Middlebury

High Performance Computing (HPC)/Training

Overview of the Ada Cluster

How is a cluster different from my laptop/desktop?

Architecture

Logging in

ssh username@ada
  • "username" is your Middlebury username. If your username on the computer you're logging in from is also your Midd username (e.g. if you're using a college owned computer), then you can just use the command ("ssh ada").
  • You will be prompted for your Middlebury password--after you enter your password, you will now have a linux command prompt for the head node "ada".
  • You are now in your home directory on ada.
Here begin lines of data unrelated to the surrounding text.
(** C4. When [num_stages >= 1] and the product of the strides fits the
    64-bit integers of [np.prod], [feed_forward] draws its noise with length
    [floor(num_frames * frame_shift / max_dilation) * max_dilation], where
    [frame_shift] is the product of the strides and
    [max_dilation = 2^(num_stages-1)]; that length is a multiple of
    [max_dilation] and at most [num_frames * frame_shift]. *)
Theorem noise_length_aligned (hp : hparams) (st : rng) (mel : tensor3) :
  (1 <= num_stages hp)%nat ->
  (- 2 ^ 63 <= strides_product (deconv_config hp) < 2 ^ 63)%Z ->
  let num_frames := Z.of_nat (steps mel) in
  let frame_shift := strides_product (deconv_config hp) in
  let max_dilation := (2 ^ (Z.of_nat (num_stages hp) - 1))%Z in
  let len := (num_frames * frame_shift / max_dilation * max_dilation)%Z in
  noise_length hp (steps mel) = Ok len /\
  (max_dilation | len)%Z /\
  (len <= num_frames * frame_shift)%Z /\
  forall r st', feed_forward hp st mel = Ok (r, st') ->
    Z.of_nat (dim1 (out_rand_input r)) = len.
Proof.
  intros Hst Hfit num_frames frame_shift max_dilation len.
  assert (Hmd : (0 < max_dilation)%Z)
    by (apply Z.pow_pos_nonneg; lia).
  assert (Hlen : noise_length hp (steps mel) = Ok len).
  { unfold noise_length, max_dilation_of.
    destruct (num_stages hp) as [|n] eqn:Hn; [lia|].
    simpl bind. rewrite np_prod_exact by exact Hfit.
    subst len max_dilation frame_shift num_frames.
    replace (Z.of_nat (S n) - 1)%Z with (Z.of_nat n) by lia.
    reflexivity. }
  repeat split.
  - exact Hlen.
  - exists (num_frames * frame_shift / max_dilation)%Z. reflexivity.
  - subst len. rewrite Z.mul_comm. apply Z.mul_div_le. exact Hmd.
  - intros r st' Hff. unfold feed_forward in Hff.
    rewrite Hlen in Hff. simpl bind in Hff.
    destruct (len <? 0)%Z eqn:Hneg; [discriminate|].
    apply Z.ltb_ge in Hneg.
    pose proof (logistic_shape st (batch3 mel) (Z.to_nat len)) as Hsh.
    destruct (_logistic_0_1 st (batch3 mel) (Z.to_nat len)) as [x st1].
    simpl in Hsh.
    destruct (run_stages hp mel x) as [s|e]; [|discriminate].
    simpl bind in Hff. unfold finish in Hff.
    destruct (squeeze (fs_mean_tot s)); [|discriminate].
    destruct (squeeze (acc_minimum (fs_scale_tot s) (exp 7))); [|discriminate].
    destruct (squeeze (acc_minimum (fs_log_scale_tot s) 7)); [|discriminate].
    simpl in Hff. inversion Hff; subst r st'. simpl.
    rewrite Hsh. apply Z2Nat.id. exact Hneg.
Qed.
From here you can access the filesystem in your home directory, using standard linux commands. For example, we can make a directory:
mkdir test_job
  • While it's not necessary, for convenience you can consider setting up public key authentication from your laptop or desktop; this will allow you to login securely without entering your password.
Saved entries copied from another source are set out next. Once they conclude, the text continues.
(** X12. In the triple that [processFile] returns, also after a throw of
    the reader: the title is the trimmed rest of the last title line, and
    empty without one; the descriptions are the trimmed rests of the
    description lines, in order; the lines are what [processLine] makes of
    the other lines, in order, [null] and empty results dropped. *)
Theorem processFile_content sourcePath file res :
  snd (processFile String_trim processLine sourcePath file) = Some res ->
  FileContent.title res
  = List.last
      (map (fun line => String_trim (slice_from (String.length MAGIC_COMMAND_TITLE) line))
         (List.filter isTitleLine (yielded file)))
      EmptyString
  /\ FileContent.descriptions res
     = map (fun line =>
              String_trim (slice_from (String.length MAGIC_COMMAND_DESCRIPTION) line))
         (List.filter isDescriptionLine (yielded file))
  /\ FileContent.lines res
     = omap (processedLine processLine)
         (List.filter (fun line => negb (isTitleLine line)
                                   && negb (isDescriptionLine line)) (yielded file)).
Proof.
  unfold processFile.
  destruct (readLines String_trim processLine (yielded file) "" [] []) as [r|] eqn:E;
    [|discriminate].
  cbn [snd]. intros [= <-]. exact (readLines_Some _ _ _ _ _ E).
Qed.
Editing and otherwise working with files

There are a number of approaches to working with your files on ada. Some examples include:

  • Connect via SSH as described above and edit any files in the terminal
  • Use an SSH extension within your editor to edit files on the remote machine as though they were local. An example is Visual Studio Code with the Remote - SSH extension. In this model all files are stored on ada but the editor appears to run locally.
  • Use a third party tool, like MobaXterm for Windows or SSHFS for OSX/Linux that makes ada appear to be a network drive
  • Develop locally and copy your files from your personal computer using rsync or other similar command

Submitting jobs via the Slurm scheduler

To run jobs on the cluster, you must submit them via script to the slurm scheduler. A summary of slurm commands and options can be found here.

Basic slurm script

  • We have the basic slurm script shown below in the text file "slurm_serial.sh":
#!/usr/bin/env bash # slurm template for serial jobs
# Set SLURM options
#SBATCH --job-name=serial_test # Job name
#SBATCH --output=serial_test-%j.out # Standard output and error log #SBATCH --mail-user=username@middlebury.edu # Where to send mail #SBATCH --mail-type=NONE # Mail events (NONE, BEGIN, END, FAIL, ALL) #SBATCH --mem=100mb # Job memory request 
#SBATCH --partition=standard # Partition (queue) 
#SBATCH --time=00:05:00 # Time limit hrs:min:sec 

# print SLURM envirionment variables
echo "Job ID: ${SLURM_JOB_ID}"
echo "Node: ${SLURMD_NODENAME}" echo "Starting: "`date +"%D %T"` 
# Your calculations here 
printf "\nHello world from ${SLURMD_NODENAME}!\n\n" 
# End of job info 
echo "Ending: "`date +"%D %T"`
  • A list of environment variables that can be configured in the slurm submit script is here.

Submitting jobs

  • Jobs are submitted to the slurm scheduler via the sbatch command:
sbatch slurm_serial.sh
  • A list of options for sbatch can be found here.

 

Monitoring jobs

  • You can monitor the status of jobs in the queue via the squeue command:
squeue
  • You can review which nodes are assigned to which queues and which nodes are idle via the sinfo command:
sinfo

Parallel Jobs

Array jobs

If a serial job can easily broken into several (or many) independent pieces, then it's most efficient to submit an array job, which is a set of closely related serial jobs that will all run independently.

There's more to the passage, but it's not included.